▸ TASK
The records under this task must be duplicated exactly.

▸ Stored data entries
------------------------------------------------

Lemma waiter_good t s : linv s -> match l_th s !! t with Some WLock | Some WWoken | Some WTest | Some WUnlock | Some WDestroy => True | _ => False end ->
  good_step False (other_step t s).
Proof.
  destruct s as [m cf wf cr qt th mn nf]. intros Hi. pose proof Hi as (Hc & Hm & Hu & (L & Hnd & HL & He) & Hmn & Hf). cbn in Hc, Hm, Hu, HL, He, Hmn, Hf. cbn.
  pose proof (He t) as Het. unfold entry in Het. destruct (th !! t) as [p|] eqn:Ep; [|done]. destruct p; try done; intros _;
    (destruct (wf !! t) as [f|] eqn:Ef; [|by destruct Het]); destruct Het as (_ & H2 & H3 & H4 & H5 & H6); unfold wowner in H3; cbn in H3, H4; unfold __mpq_destroy_wait.
  - (* WLock *) unfold lock_by. destruct (tells qt t) eqn:Et; rewrite H3; [done|]. eapply frame_moves; [exact Hi|exact Ep|exact Ef|done..|].
    intros L'. unfold entry, wowner. rewrite Et. cbn. intros (? & ? & ? & ? & ? & ?). split_and!; try done. by intros [].
  - (* WTest *) destruct (wf_done f) eqn:Ed.
    + eapply frame_moves; [exact Hi|exact Ep|exact Ef|done..|]. intros L'. unfold entry, wowner. rewrite Ed. cbn. intros (? & Hd & ? & ? & ? & ?). split_and!; try done.
      symmetry in Hd. apply bool_decide_eq_true_1 in Hd. done.
    + unfold unlock_by. rewrite decide_True by done. eapply frame_moves; [exact Hi|exact Ep|exact Ef|done..|]. intros L'. unfold entry, wowner. cbn. rewrite Ed. intros (? & Hd & ? & Ht & ? & ?). rewrite Ht.
      split_and!; try done; [|by intros []]. intros _. symmetry in Hd. apply bool_decide_eq_false_1 in Hd. by apply dec_stable.
  - (* WWoken *) unfold lock_by. destruct (tells qt t) eqn:Et; rewrite H3; [done|]. eapply frame_moves; [exact Hi|exact Ep|exact Ef|done..|].
    intros L'. unfold entry, wowner. rewrite Et. cbn. intros (? & ? & ? & ? & ? & ?). split_and!; try done. by intros [].
  - (* WUnlock *) unfold unlock_by. rewrite decide_True by done. eapply frame_moves; [exact Hi|exact Ep|exact Ef|done..|]. intros L'. unfold entry, wowner. cbn. intros (? & ? & ? & Ht & ? & Hd). rewrite Ht.
    split_and!; try done. intros _. by destruct Hd; [left|].
  - (* WDestroy *) destruct (H6 (or_intror eq_refl)) as [HtL Htt]. rewrite Htt in H3. rewrite H3. unfold destroy_mutex. change (partial_alter (fun _ => None) t wf) with (delete t wf). split; [done|]. split; [done|]. split.
    { unfold uinv in *. cbn. rewrite (cnt_insert _ _ _ WDestroy) by done. cbn. by replace (cnt holds th - 0 + 0) with (cnt holds th) by lia. }
    split; [|done]. exists L. split; [done|]. split; [by apply waiting_delete|].
    cbn. eapply (entries_update t); [exact He| |].
    + intros u Hu'. rewrite lookup_delete_ne, list_lookup_insert_ne by done. done.
    + rewrite lookup_delete_eq, list_lookup_insert_eq by (by apply lookup_lt_Some in Ep). done.
Qed.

------------------------------------------------

▸ ANSWER FOR THIS EXERCISE
Lemma waiter_good t s : linv s -> match l_th s !! t with Some WLock | Some WWoken | Some WTest | Some WUnlock | Some WDestroy => True | _ => False end ->
  good_step False (other_step t s).
Proof.
  destruct s as [m cf wf cr qt th mn nf]. intros Hi. pose proof Hi as (Hc & Hm & Hu & (L & Hnd & HL & He) & Hmn & Hf). cbn in Hc, Hm, Hu, HL, He, Hmn, Hf. cbn.
  pose proof (He t) as Het. unfold entry in Het. destruct (th !! t) as [p|] eqn:Ep; [|done]. destruct p; try done; intros _;
    (destruct (wf !! t) as [f|] eqn:Ef; [|by destruct Het]); destruct Het as (_ & H2 & H3 & H4 & H5 & H6); unfold wowner in H3; cbn in H3, H4; unfold __mpq_destroy_wait.
  - (* WLock *) unfold lock_by. destruct (tells qt t) eqn:Et; rewrite H3; [done|]. eapply frame_moves; [exact Hi|exact Ep|exact Ef|done..|].
    intros L'. unfold entry, wowner. rewrite Et. cbn. intros (? & ? & ? & ? & ? & ?). split_and!; try done. by intros [].
  - (* WTest *) destruct (wf_done f) eqn:Ed.
    + eapply frame_moves; [exact Hi|exact Ep|exact Ef|done..|]. intros L'. unfold entry, wowner. rewrite Ed. cbn. intros (? & Hd & ? & ? & ? & ?). split_and!; try done.
      symmetry in Hd. apply bool_decide_eq_true_1 in Hd. done.
    + unfold unlock_by. rewrite decide_True by done. eapply frame_moves; [exact Hi|exact Ep|exact Ef|done..|]. intros L'. unfold entry, wowner. cbn. rewrite Ed. intros (? & Hd & ? & Ht & ? & ?). rewrite Ht.
      split_and!; try done; [|by intros []]. intros _. symmetry in Hd. apply bool_decide_eq_false_1 in Hd. by apply dec_stable.
  - (* WWoken *) unfold lock_by. destruct (tells qt t) eqn:Et; rewrite H3; [done|]. eapply frame_moves; [exact Hi|exact Ep|exact Ef|done..|].
    intros L'. unfold entry, wowner. rewrite Et. cbn. intros (? & ? & ? & ? & ? & ?). split_and!; try done. by intros [].
  - (* WUnlock *) unfold unlock_by. rewrite decide_True by done. eapply frame_moves; [exact Hi|exact Ep|exact Ef|done..|]. intros L'. unfold entry, wowner. cbn. intros (? & ? & ? & Ht & ? & Hd). rewrite Ht.
    split_and!; try done. intros _. by destruct Hd; [left|].
  - (* WDestroy *) destruct (H6 (or_intror eq_refl)) as [HtL Htt]. rewrite Htt in H3. rewrite H3. unfold destroy_mutex. change (partial_alter (fun _ => None) t wf) with (delete t wf). split; [done|]. split; [done|]. split.
    { unfold uinv in *. cbn. rewrite (cnt_insert _ _ _ WDestroy) by done. cbn. by replace (cnt holds th - 0 + 0) with (cnt holds th) by lia. }
    split; [|done]. exists L. split; [done|]. split; [by apply waiting_delete|].
    cbn. eapply (entries_update t); [exact He| |].
    + intros u Hu'. rewrite lookup_delete_ne, list_lookup_insert_ne by done. done.
    + rewrite lookup_delete_eq, list_lookup_insert_eq by (by apply lookup_lt_Some in Ep). done.
Qed.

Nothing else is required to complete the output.